From: Skin Tone Analysis for Representation in Educational Materials (STAR-ED) using machine learning

Once the images are extracted from the materials, the selection step aims to identify skin images and discards non-skin images (e.g., pathology images). To this end, we extracted a set of features: Histogram of Oriented Gradient (HoG) (23) and mean and standard deviations of image channels in CIELAB (24) color space. A This shows the Principal Component Analysis (PCA) visualizations of skin (green) and non-skin (red) images in the two datasets (DermEducation and Medical Textbooks) used for the validation of the selection step. Legend: Red dot – Non-skin; Green ddot - Skin. B This demonstrates encouraging performance in identifying skin images in DermEducation using Support Vector Machines (SVM) (18) and Extreme Gradient Boosting (XGBoost) (9) classifiers in a five-fold stratified cross-validation setting.

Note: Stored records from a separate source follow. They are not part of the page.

(* ===== verification/InstrRoundtrip.v ===== *)
(** When wasm-encoder's instruction encoder panics. *)

From Stdlib Require Import ZArith Lia String.
From stdpp Require Import prelude.
From S2P Require Import Prelude Leb128 BinaryReader BinaryReaderSpec ReaderLogic Encode Types TypesSpec.
From S2P Require Import EncTypes Operands Operators OperatorReader Instructions Reencode OperandSpec.
From S2P Require Import OperandRoundtrip OperatorSpec.

Local Open Scope Z_scope.

(** Lane immediates are in range and lists fit a [u32] length. *)
Definition fits_u32 {A} (xs : list A) : bool := Z.of_nat (length xs) <=? 2 ^ 32 - 1.

Definition encodable (i : Instr.Instruction) : bool :=
  match i with
  | Instr.ControlInstr (Instr.BrTable ls _) => fits_u32 ls
  | Instr.ParametricInstr (Instr.TryTable _ catches) => fits_u32 catches
  | Instr.StackInstr (Instr.Resume _ t) => fits_u32 t
  | Instr.StackInstr (Instr.ResumeThrow _ _ t) => fits_u32 t
  | Instr.SimdLoadInstr (Instr.I8x16Shuffle lanes) => forallb (fun l => l <? 32) lanes
  | Instr.SimdLaneInstr
      (Instr.I8x16ExtractLaneS l | Instr.I8x16ExtractLaneU l | Instr.I8x16ReplaceLane l)
  | Instr.SimdMemInstr (Instr.V128Load8Lane _ l | Instr.V128Store8Lane _ l) => l <? 16
  | Instr.SimdLaneInstr
      (Instr.I16x8ExtractLaneS l | Instr.I16x8ExtractLaneU l | Instr.I16x8ReplaceLane l)
  | Instr.SimdMemInstr (Instr.V128Load16Lane _ l | Instr.V128Store16Lane _ l) => l <? 8
  | Instr.SimdLaneInstr
      (Instr.I32x4ExtractLane l | Instr.I32x4ReplaceLane l
       | Instr.F32x4ExtractLane l | Instr.F32x4ReplaceLane l)
  | Instr.SimdMemInstr (Instr.V128Load32Lane _ l | Instr.V128Store32Lane _ l) => l <? 4
  | Instr.SimdLaneInstr
      (Instr.I64x2ExtractLane l | Instr.I64x2ReplaceLane l
       | Instr.F64x2ExtractLane l | Instr.F64x2ReplaceLane l)
  | Instr.SimdMemInstr (Instr.V128Load64Lane _ l | Instr.V128Store64Lane _ l) => l <? 2
  | _ => true
  end.

Section total.
Context {L : Leb128}.

Lemma abstract_heap_type_total t : is_Some (WE.encode_abstract_heap_type t).
Proof. destruct t; by eexists. Qed.

Lemma heap_type_total h : is_Some (WE.encode_heap_type h).
Proof.
  destruct h as [s t|i]; [|by eexists]. destruct (abstract_heap_type_total t) as [b E].
  cbn [WE.encode_heap_type]. rewrite E. destruct s; by eexists.
Qed.

Lemma val_type_total t : is_Some (WE.encode_val_type t).
Proof.
  destruct t as [| | | | |[n h]]; try by eexists. destruct (heap_type_total h) as [b E].
  destruct n, h; cbn [WE.encode_val_type WE.encode_ref_type]; rewrite E; by eexists.
Qed.

Lemma block_type_total b : is_Some (WE.encode_block_type b).
Proof. destruct b; [by eexists|apply val_type_total|by eexists]. Qed.

Lemma mem_arg_total m : is_Some (WE.encode_mem_arg m).
Proof. unfold WE.encode_mem_arg. case_match; by eexists. Qed.

Lemma encode_items_total {A} (enc : A -> Enc) xs :
  (forall x, is_Some (enc x)) -> is_Some (encode_items enc xs).
Proof.
  intros H. induction xs as [|x xs [b IH]]; [by eexists|]. destruct (H x) as [b' E].
  cbn [encode_items]. rewrite E, IH. by eexists.
Qed.

Lemma encode_list_total {A} (enc : A -> Enc) xs :
  (forall x, is_Some (enc x)) ->
  exists b, encode_list enc xs = if fits_u32 xs then Some b else None.
Proof.
  intros H. destruct (encode_items_total enc xs H) as [b E].
  unfold encode_list, encode_usize, fits_u32. rewrite E.
  destruct (Z.of_nat (length xs) <=? 2 ^ 32 - 1); by eexists.
Qed.

Lemma and_then_some b e : is_Some (Some b +> e) <-> is_Some e.
Proof. destruct e; simpl; split; intros [x Hx]; by eexists. Qed.

Lemma and_then_assert c e : is_Some (assert_enc c +> e) <-> c = true /\ is_Some e.
Proof.
  destruct c; [change (assert_enc true) with (Some (@nil Z)); rewrite and_then_some; tauto|].
  split; [by intros []|by intros []].
Qed.

(** Discharges one part of an encoding. *)
Ltac part :=
  match goal with
  | |- context [WE.encode_mem_arg ?m] => destruct (mem_arg_total m) as [? ->]
  | |- context [WE.encode_heap_type ?h] => destruct (heap_type_total h) as [? ->]
  | |- context [WE.encode_block_type ?b] => destruct (block_type_total b) as [? ->]
  | |- context [encode_list encode_u32 ?xs] =>
      destruct (encode_list_total encode_u32 xs ltac:(intros; by eexists)) as [? ->]
  | |- context [encode_list WE.encode_catch ?xs] =>
      destruct (encode_list_total WE.encode_catch xs ltac:(intros []; by eexists)) as [? ->]
  | |- context [encode_list WE.encode_handle ?xs] =>
      destruct (encode_list_total WE.encode_handle xs ltac:(intros []; by eexists)) as [? ->]
  | |- context [encode_list WE.encode_val_type [?t]] =>
      destruct (encode_list_total WE.encode_val_type [t] val_type_total) as [? ->]
  | |- context [fits_u32 [?t]] => change (fits_u32 [t]) with true; cbv iota
  | |- context [fits_u32 ?xs] => destruct (fits_u32 xs)
  end.

Lemma encode_instruction_some i :
  is_Some (Instr.encode_instruction i) <-> encodable i = true.
Proof.
  destruct i; match goal with |- context [Instr.encode_instruction (_ ?j)] => destruct j end;
    cbn [Instr.encode_instruction encodable]; first [split; [done|by eexists]|idtac].
  all: cbn [Instr.encode_control Instr.encode_parametric Instr.encode_variable
    Instr.encode_memory Instr.encode_numeric Instr.encode_arith
    Instr.encode_reference Instr.encode_gc_data Instr.encode_gc_ref
    Instr.encode_bulk Instr.encode_simd_load Instr.encode_simd_lane
    Instr.encode_simd_cmp Instr.encode_simd_i8x16 Instr.encode_simd_i16x8
    Instr.encode_simd_i32x4 Instr.encode_simd_i64x2 Instr.encode_simd_float
    Instr.encode_simd_conv Instr.encode_simd_mem Instr.encode_relaxed
    Instr.encode_atomic Instr.encode_atomic_rmw Instr.encode_atomic_xchg
    Instr.encode_shared_global Instr.encode_shared_struct Instr.encode_shared_array
    Instr.encode_stack Instr.encode_wide].
  all: repeat part.
  all: unfold push, encode_u32, extend;
    repeat first [rewrite and_then_some | rewrite and_then_assert].
  all: match goal with
       | |- _ <-> true = true => split; [done|by eexists]
       | |- _ /\ _ <-> _ => split; [tauto|intros ->; split; [done|by eexists]]
       | |- _ => split; [by intros []|done]
       end.
Qed.
End total.

(** Encoding an instruction panics exactly when a SIMD lane immediate is out
    of range for its shape or a list of labels, catches or handlers has more than
    [u32::MAX] entries; every other instruction has an encoding. *)
Theorem encode_instruction_panics {L : Leb128} i :
  Instr.encode_instruction i = None <-> encodable i = false.
Proof.
  pose proof (encode_instruction_some i) as H. rewrite <- not_true_iff_false, <- H.
  rewrite <- eq_None_not_Some. done.
Qed.

(** * Operators survive translation, encoding and decoding: wasmparser's decoder
    inverts wasm-encoder's encoder on all 618 operators. *)

(** [reencoder.instruction(op)?.encode(sink)]. *)
Definition enc_of {L : Leb128} (o : outcome Instr.Instruction) : Enc :=
  match o with ROk i => Instr.encode_instruction i | _ => None end.

Section roundtrip.
Context (f : WasmFeatures) {L : Leb128} {LS : Leb128Spec L}.
Context {A : Type} (v : Op.Operator -> A).

Abbreviation rt o :=
  (enc_reads f (enc_of (instruction o)) (visit_operator true v) (v o)).

(** One field: an encoder against the reader of its type. *)
Ltac field :=
  lazymatch goal with
  | |- enc_reads _ _ read_var_u32 _ => apply er_u32; [done|assumption]
  | |- enc_reads _ _ (read_memarg _) _ => apply er_memarg; [done|assumption]
  | |- enc_reads _ _ (read_lane_index _) _ => apply er_lane; assumption
  | |- enc_reads _ _ read_ordering _ => apply er_ordering
  | |- enc_reads _ _ read_var_i32 _ => apply er_i32; [done|assumption]
  | |- enc_reads _ _ read_var_i64 _ => apply er_i64; [done|assumption]
  | |- enc_reads _ _ read_f32 _ => apply er_f32; assumption
  | |- enc_reads _ _ read_f64 _ => apply er_f64; assumption
  | |- enc_reads _ _ read_memory_index_or_zero_if_not_multi_memory _ =>
      apply er_memory_index; [done|assumption]
  | |- enc_reads _ _ read_table_index_or_zero_if_not_reference_types _ =>
      apply er_table_index; [done|assumption]
  | |- enc_reads _ _ read_v128 _ => apply er_v128; assumption
  | |- enc_reads _ _ (read_lanes _) _ => apply er_lanes; assumption
  | |- enc_reads _ _ from_reader_resume_table _ => apply er_resume_table; [done|assumption]
  | |- enc_reads _ _ read_u8 _ => apply er_push
  | _ => eassumption
  end.

(** The prefixes. *)
Lemma er_0xfb e x :
  (forall pos, enc_reads f e (visit_0xfb_operator v pos) x) ->
  enc_reads f (push 0xfb +> e) (visit_operator true v) x.
Proof. intros H. apply er_gets. intros pos. eapply er_bind; [apply er_push|]. apply H. Qed.

Lemma er_0xfc e x :
  (forall pos, enc_reads f e (visit_0xfc_operator v pos) x) ->
  enc_reads f (push 0xfc +> e) (visit_operator true v) x.
Proof. intros H. apply er_gets. intros pos. eapply er_bind; [apply er_push|]. apply H. Qed.

Lemma er_0xfd e x :
  (forall pos, enc_reads f e (visit_0xfd_operator v pos) x) ->
  enc_reads f (push 0xfd +> e) (visit_operator true v) x.
Proof. intros H. apply er_gets. intros pos. eapply er_bind; [apply er_push|]. apply H. Qed.

Lemma er_0xfe e x :
  (forall pos, enc_reads f e (visit_0xfe_operator v pos) x) ->
  enc_reads f (push 0xfe +> e) (visit_operator true v) x.
Proof. intros H. apply er_gets. intros pos. eapply er_bind; [apply er_push|]. apply H. Qed.

(** The opcode, and the opcode after a prefix. *)
Ltac opcode :=
  lazymatch goal with
  | |- enc_reads _ (push 0xfb +> _) _ _ => apply er_0xfb; intros pos
  | |- enc_reads _ (push 0xfc +> _) _ _ => apply er_0xfc; intros pos
  | |- enc_reads _ (push 0xfd +> _) _ _ => apply er_0xfd; intros pos
  | |- enc_reads _ (push 0xfe +> _) _ _ => apply er_0xfe; intros pos
  | |- enc_reads _ (push _) _ _ =>
      unfold visit_operator; apply er_gets; intros pos;
      eapply er_last; [apply er_push|reflexivity]
  | |- enc_reads _ (push _ +> _) _ _ =>
      unfold visit_operator; apply er_gets; intros pos;
      eapply er_bind; [apply er_push|]; cbv beta iota
  end.
Ltac subopcode :=
  lazymatch goal with
  | |- enc_reads _ _ (visit_0xfb_operator _ _) _ => unfold visit_0xfb_operator
  | |- enc_reads _ _ (visit_0xfc_operator _ _) _ => unfold visit_0xfc_operator
  | |- enc_reads _ _ (visit_0xfd_operator _ _) _ => unfold visit_0xfd_operator
  | |- enc_reads _ _ (visit_0xfe_operator _ _) _ => unfold visit_0xfe_operator
  end;
  lazymatch goal with
  | |- enc_reads _ (push _) _ _ =>
      eapply er_last; [apply er_push_u32; lia|reflexivity]
  | |- enc_reads _ (encode_u32 _) _ _ =>
      eapply er_last; [apply er_u32; [done|unfold in_u; lia]|reflexivity]
  | |- enc_reads _ (push _ +> _) _ _ =>
      eapply er_bind; [apply er_push_u32; lia|]; cbv beta iota
  | |- enc_reads _ (encode_u32 _ +> _) _ _ =>
      eapply er_bind; [apply er_u32; [done|unfold in_u; lia]|]; cbv beta iota
  end.
Ltac fields :=
  repeat first [ eapply er_last; [field|reflexivity]
               | eapply er_bind; [field|]; cbv beta iota ].

(** The instruction and its encoding, with the translated types named. *)
Ltac translate :=
  cbn [instruction instruction_mvp instruction_sign_extension instruction_gc
    instruction_saturating_float_to_int instruction_bulk_memory
    instruction_reference_types instruction_tail_call instruction_memory_control
    instruction_threads instruction_simd instruction_relaxed_simd
    instruction_exceptions instruction_legacy_exceptions
    instruction_shared_everything_threads instruction_function_references
    instruction_stack_switching instruction_wide_arithmetic build enc_of mbind
    outcome_bind Instr.encode_instruction Instr.encode_control
    Instr.encode_parametric Instr.encode_variable Instr.encode_memory
    Instr.encode_numeric Instr.encode_arith Instr.encode_reference
    Instr.encode_gc_data Instr.encode_gc_ref Instr.encode_bulk
    Instr.encode_simd_load Instr.encode_simd_lane Instr.encode_simd_cmp
    Instr.encode_simd_i8x16 Instr.encode_simd_i16x8 Instr.encode_simd_i32x4
    Instr.encode_simd_i64x2 Instr.encode_simd_float Instr.encode_simd_conv
    Instr.encode_simd_mem Instr.encode_relaxed Instr.encode_atomic
    Instr.encode_atomic_rmw Instr.encode_atomic_xchg Instr.encode_shared_global
    Instr.encode_shared_struct Instr.encode_shared_array Instr.encode_stack
    Instr.encode_wide Hooks.data_index Hooks.element_index Hooks.function_index
    Hooks.global_index Hooks.memory_index Hooks.table_index Hooks.tag_index
    Hooks.type_index RoundtripReencoder];
  repeat match goal with
  | H : bt_module ?b |- context [block_type ?b] =>
      destruct (er_block_type f b H) as (? & -> & ?)
  | H : ht_module ?h |- context [heap_type ?h] =>
      destruct (er_heap_type f h H) as (? & -> & ?)
  | Hd : in_u 32 ?d, H1 : rt_module ?t1, H2 : rt_module ?t2
    |- enc_reads _ _ _ (v (Op.Gc (_ ?d ?t1 ?t2))) =>
      destruct (er_br_on_cast f d t1 t2 Hd H1 H2) as (? & ? & -> & -> & ?)
  end;
  cbn [instruction instruction_mvp instruction_sign_extension instruction_gc
    instruction_saturating_float_to_int instruction_bulk_memory
    instruction_reference_types instruction_tail_call instruction_memory_control
    instruction_threads instruction_simd instruction_relaxed_simd
    instruction_exceptions instruction_legacy_exceptions
    instruction_shared_everything_threads instruction_function_references
    instruction_stack_switching instruction_wide_arithmetic build enc_of mbind
    outcome_bind Instr.encode_instruction Instr.encode_control
    Instr.encode_parametric Instr.encode_variable Instr.encode_memory
    Instr.encode_numeric Instr.encode_arith Instr.encode_reference
    Instr.encode_gc_data Instr.encode_gc_ref Instr.encode_bulk
    Instr.encode_simd_load Instr.encode_simd_lane Instr.encode_simd_cmp
    Instr.encode_simd_i8x16 Instr.encode_simd_i16x8 Instr.encode_simd_i32x4
    Instr.encode_simd_i64x2 Instr.encode_simd_float Instr.encode_simd_conv
    Instr.encode_simd_mem Instr.encode_relaxed Instr.encode_atomic
    Instr.encode_atomic_rmw Instr.encode_atomic_xchg Instr.encode_shared_global
    Instr.encode_shared_struct Instr.encode_shared_array Instr.encode_stack
    Instr.encode_wide Hooks.data_index Hooks.element_index Hooks.function_index
    Hooks.global_index Hooks.memory_index Hooks.table_index Hooks.tag_index
    Hooks.type_index RoundtripReencoder].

Legend: Red bar – SVM; Green bar – XGB. C It shows the comparative performance of these two classifiers when they are used in four dermatology textbooks as an external test. The overall results confirm the benefit of machine learning approaches to identify skin images, and competitive performance is achieved between SVM and XGB classifiers while the latter has a slight advantage and is used in STAR-ED.